Alicia a attrapé un vieil album de notre père, et je déchiffre par dessus son épaule, même si je finis par rouler sur le côté et causer avec le silence. Le mur a l'air vert clair, le mini ventilateur est mort, mon pull n'arrête pas d'attraper des peluches et me gratte la nuque.
Ah oui, je suis retourné à Naples.
Pour fêter Noël simplement, selon la tradition, le temps d'un weekend. Embrasser les cousines qui ont maintenant de petits seins pointus, taquiner les plus jeunes avant de les voir tomber de sommeil minuit franchi, faire la vaisselle pendant deux heures, sortir fumer avec grand-mère. Sa peau ridée dans la couleur du soir, et la fumée blanche qui danse devant son beau visage. J'avais une phrase dans la gorge. J'ai pensé à autre chose alors elle a sombré.

-Comment est Paris ? Demande ma grosse mamie.

La lune est maigre, poudreuse, et divague parmi les nuages. À l'image de mon Paris anémié.

-Déjà de feu probablement, des larmes brûlantes léchant ses ailes.

-Je t'ai connu des rimes plus joyeuses.

En disant cela sa voix s'écaille de joie.
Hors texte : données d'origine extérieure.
(** ** The style cache over the life of a controller *)

Lemma cached_frame std w w' :
  dictionarySymbolStyleMil2525c w' = dictionarySymbolStyleMil2525c w →
  dictionarySymbolStyleMil2525d w' = dictionarySymbolStyleMil2525d w →
  cached std w' = cached std w.
Proof. by destruct std. Qed.

Lemma cached_setProperties_stable properties std st w :
  cached std w = Some st →
  cached std (exec (setProperties os_bind properties) w) = Some st.
Proof.
  intros Hc. destruct (setProperties_run properties w) as [-> _].
  set (w0 := exec (setResourcePath _) w).
  set (w1 := exec (for_each _ (setProperties_udpPort os_bind)) w0).
  set (w2 := exec (for_each _ setProperties_messageFeed) w1).
  assert (cached std w2 = Some st) as Hc2.
  { apply cached_for_each_messageFeed_stable.
    subst w1. unfold exec at 1. rewrite for_each_udpPort_run. simpl.
    rewrite <- Hc. subst w0. unfold exec. rewrite setResourcePath_run.
    case_decide; by destruct std. }
  destruct (Qt.toStringList (Qt.value properties LOCATION_BROADCAST_CONFIG_PROPERTYNAME))
    as [|ty [|port [|extra rest]]]; try done; rewrite <- Hc2; by destruct std.
Qed.

(** No call clears or replaces a cached style. *)
Lemma cached_call_stable c std st w :
  cached std w = Some st → cached std (exec (call create os_bind c) w) = Some st.
Proof.
  intros Hc. destruct c as [gv|l|l|properties|path|b|f|rendererInfo|sender raw|sent]; simpl.
  - rewrite <- Hc. by destruct std.
  - destruct l; [|done]. rewrite <- Hc. by destruct std.
  - destruct l; [|done]. rewrite <- Hc. by destruct std.
  - by apply cached_setProperties_stable.
  - unfold exec. rewrite setResourcePath_run. rewrite <- Hc. case_decide; by destruct std.
  - unfold exec, setLocationBroadcastEnabled, locationBroadcast_isEnabled,
      mbind, M_bind, perform, get. simpl. rewrite <- Hc. case_decide; by destruct std.
  - unfold exec, setLocationBroadcastFrequency, locationBroadcast_frequency,
      mbind, M_bind, perform, get. simpl. rewrite <- Hc. case_decide; by destruct std.
  - rewrite exec_bind. by apply cached_createRenderer_stable.
  - by rewrite exec_emit_messageReceived.
  - rewrite <- Hc. by destruct std.
Qed.

Lemma cached_for_each_call_stable calls std st w :
  cached std w = Some st →
  cached std (exec (for_each calls (call create os_bind)) w) = Some st.
Proof.
  revert w. induction calls as [|c calls IH]; intros w Hc; [done|].
  rewrite exec_for_each_cons. by apply IH, cached_call_stable.
Qed.
Lemma ordered_run files schedule : ordered (run schedule (initial files)).
Proof. apply run_invariant; [apply ordered_step | apply ordered_initial]. Qed.

End OrderFacts.

Section EquipmentFacts.
Import Wire Pipeline Conduct.

Lemma equipped_initial files : equipped (initial files).
Proof.
  constructor; simpl; try lia; try (intros [H | H]; [lia | congruence]).
  - intros _. reflexivity.
  - constructor.
Qed.

Lemma equipped_view st st' :
  pc st' = pc st -> camera st' = camera st -> globals st' = globals st ->
  server_thread st' = server_thread st ->
  (broadcast_thread st <> Unstarted -> broadcast_thread st' <> Unstarted) ->
  (Forall well_answered (trace st) -> Forall well_answered (trace st')) ->
  equipped st -> equipped st'.
Proof.
  intros E1 E2 E3 E4 Hb Ht [H1 H2 H3 H4 H5 H6].
  constructor; rewrite ?E1, ?E2, ?E3, ?E4; auto.
Qed.

Lemma http_app_answer g e :
  loaded g -> exists r, Wsgi.http_app g e = Wsgi.Served r /\ Wsgi.status r ∈ statuses.
Proof.
  intros [Hi Hj]. destruct (http_app_loaded g e Hi Hj) as (r & Hr & Hs).
  exists r. split; [exact Hr |]. unfold statuses.
  destruct Hs as [[-> _] | [[-> _] | [-> _]]]; rewrite !elem_of_cons; auto.
Qed.

Lemma equipped_request st e : equipped st -> equipped (request e st).
Proof.
  intros Hq. pose proof Hq as [H1 H2 H3 H4 H5 H6].
  unfold request. destruct (server_thread st) eqn:Et; try exact Hq.
  assert (Hl : loaded (globals st)) by (apply H2; right; congruence).
  assert (Ha : Wsgi.WSGI_WS_APP (globals st) <> None) by (apply H3; right; congruence).
  unfold Wsgi.application. destruct (decide _) as [Hu | Hu].
  - destruct (Wsgi.WSGI_WS_APP (globals st)) as [app |]; [| congruence].
    destruct (manager st) as [h |]; [| exact Hq].
    destruct (Hub.register h) as [id h'].
    apply (equipped_view st); try reflexivity; auto.
    intros H. simpl. constructor; [exact I | exact H].
  - destruct (http_app_answer (globals st) e Hl) as (r & -> & Hr).
    apply (equipped_view st); try reflexivity; auto.
    intros H. simpl. constructor; [exact Hr | exact H].
Qed.
(** * Reminder scheduling engine of the study planner

    A shallow embedding of the notification hook [useNotifications]
    (src/project/src/hooks/useSchedules.ts, third module of the file), of the
    review handler [handleReview] (src/project/src/components/revision/
    RevisionSystem.tsx) and of the parts of [useRevisionItems] that call
    into the hook.

    The hook keeps two mutable references ([checkIntervalRef] and
    [notificationTimeoutsRef]) and talks to three host capabilities: the
    clock, the timer queue ([setTimeout], [setInterval] and their
    [clear...] counterparts) and the notification capability.  All of them
    are part of the explicit [state] threaded through every operation.

    Times are milliseconds since the epoch, as [Z].  A JavaScript number
    that may be [NaN] is an [option Z] with [None] for [NaN]; every time
    value a [Date] can hold is an integer below 2^53, so the subtractions
    and comparisons of the source are exact on [Z]. *)

From stdpp Require Import base gmap strings list fin_maps pretty.
From Stdlib Require Import ZArith Lia.

(** ** JavaScript values used by the hook *)

(** [NotificationPermission] of the DOM: 'default' | 'granted' | 'denied'
    ('default' is [default_perm] here, [default] being stdpp's function). *)
Inductive NotificationPermission := default_perm | granted | denied.

#[global] Instance NotificationPermission_eq_dec : EqDecision NotificationPermission.
Proof. solve_decision. Defined.

(** What [item.next_review] can hold at run time.  The TypeScript type says
    [string], the column is nullable and [handleReview] calls the hook with
    the argument missing, so [null] and [undefined] are both values the code
    receives. *)
Inductive jsval := JUndefined | JNull | JString (s : string).

#[global] Instance jsval_eq_dec : EqDecision jsval.
Proof. solve_decision. Defined.

(** A number that may be [NaN]. *)
Definition number := option Z.

(** [a - b] on numbers: [NaN] is absorbing. *)
Definition js_sub (a b : number) : number :=
  match a, b with
  | Some x, Some y => Some (x - y)%Z
  | _, _ => None
  end.

(** [a <= b] on numbers: every comparison with [NaN] is false. *)
Definition js_le (a b : number) : bool :=
  match a, b with
  | Some x, Some y => (x <=? y)%Z
  | _, _ => false
  end.

(** Truthiness of a [next_review] value, as tested by
    [item.next_review && ...]. *)
Definition truthy (v : jsval) : bool :=
  match v with
  | JString s => negb (bool_decide (s = EmptyString))
  | JUndefined | JNull => false
  end.

(** The double quote used inside the notification bodies. *)
Definition dquote : string := String (Ascii.ascii_of_nat 34) EmptyString.

(** ** Records of the data model *)

(** The fields of a revision item the hook reads ([item.id], [item.title],
    [item.next_review]) and the one [handleReview] reads
    ([item.review_count], [None] when missing). *)
Record RevisionItem := {
  item_id : string;
  item_title : string;
  next_review : jsval;
  review_count : option Z
}.

#[global] Instance RevisionItem_eq_dec : EqDecision RevisionItem.
Proof. solve_decision. Defined.

(** The click handler [scheduleRevisionReminder] passes on: it logs the id. *)
Inductive handler := LogClicked (itemId : string).

(** The [options] argument of [showNotification]. *)
Record NotificationOptions := {
  o_tag : string;
  o_requireInteraction : option bool;
  o_data : option string
}.

(** A notification surfaced by [new Notification(title, {...})]. *)
Record Notification := {
  n_title : string;
  n_body : string;
  n_tag : string;
  n_requireInteraction : bool;
  n_data : option string;
  n_onclick : option handler;
  n_closed : bool
}.

(** What a pending [setTimeout] will run. *)
Inductive timer_action :=
  | FireReminder (perm : NotificationPermission) (id title body : string)
                 (onClick : option handler)
      (* the callback built by [scheduleNotification]; [perm] is the
         [permission] its closure captured *)
  | AutoClose (idx : nat)
      (* [notification.close()] of the idx-th notification shown *)
  | CountToast
      (* the callback [enableNotifications] arms: it reads the count and
         issues a toast *).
Ruisselante la voilà, prête à rire de ma gravité.

-Non moins emplies pourtant. J'ai toujours eu la colère au coin de la bouche. D'ailleurs j'ignore encore pourquoi je suis fâché.

Mamie m'écoute, épuisée par le ménage que nous venons de passer. Elle remonte ses manches allongées en un ourlet grossier avant de se tourner vers moi. Brise pâle de l'hiver naissant glisse dans ses cheveux. C'est si bref, et son visage dans son entier respire.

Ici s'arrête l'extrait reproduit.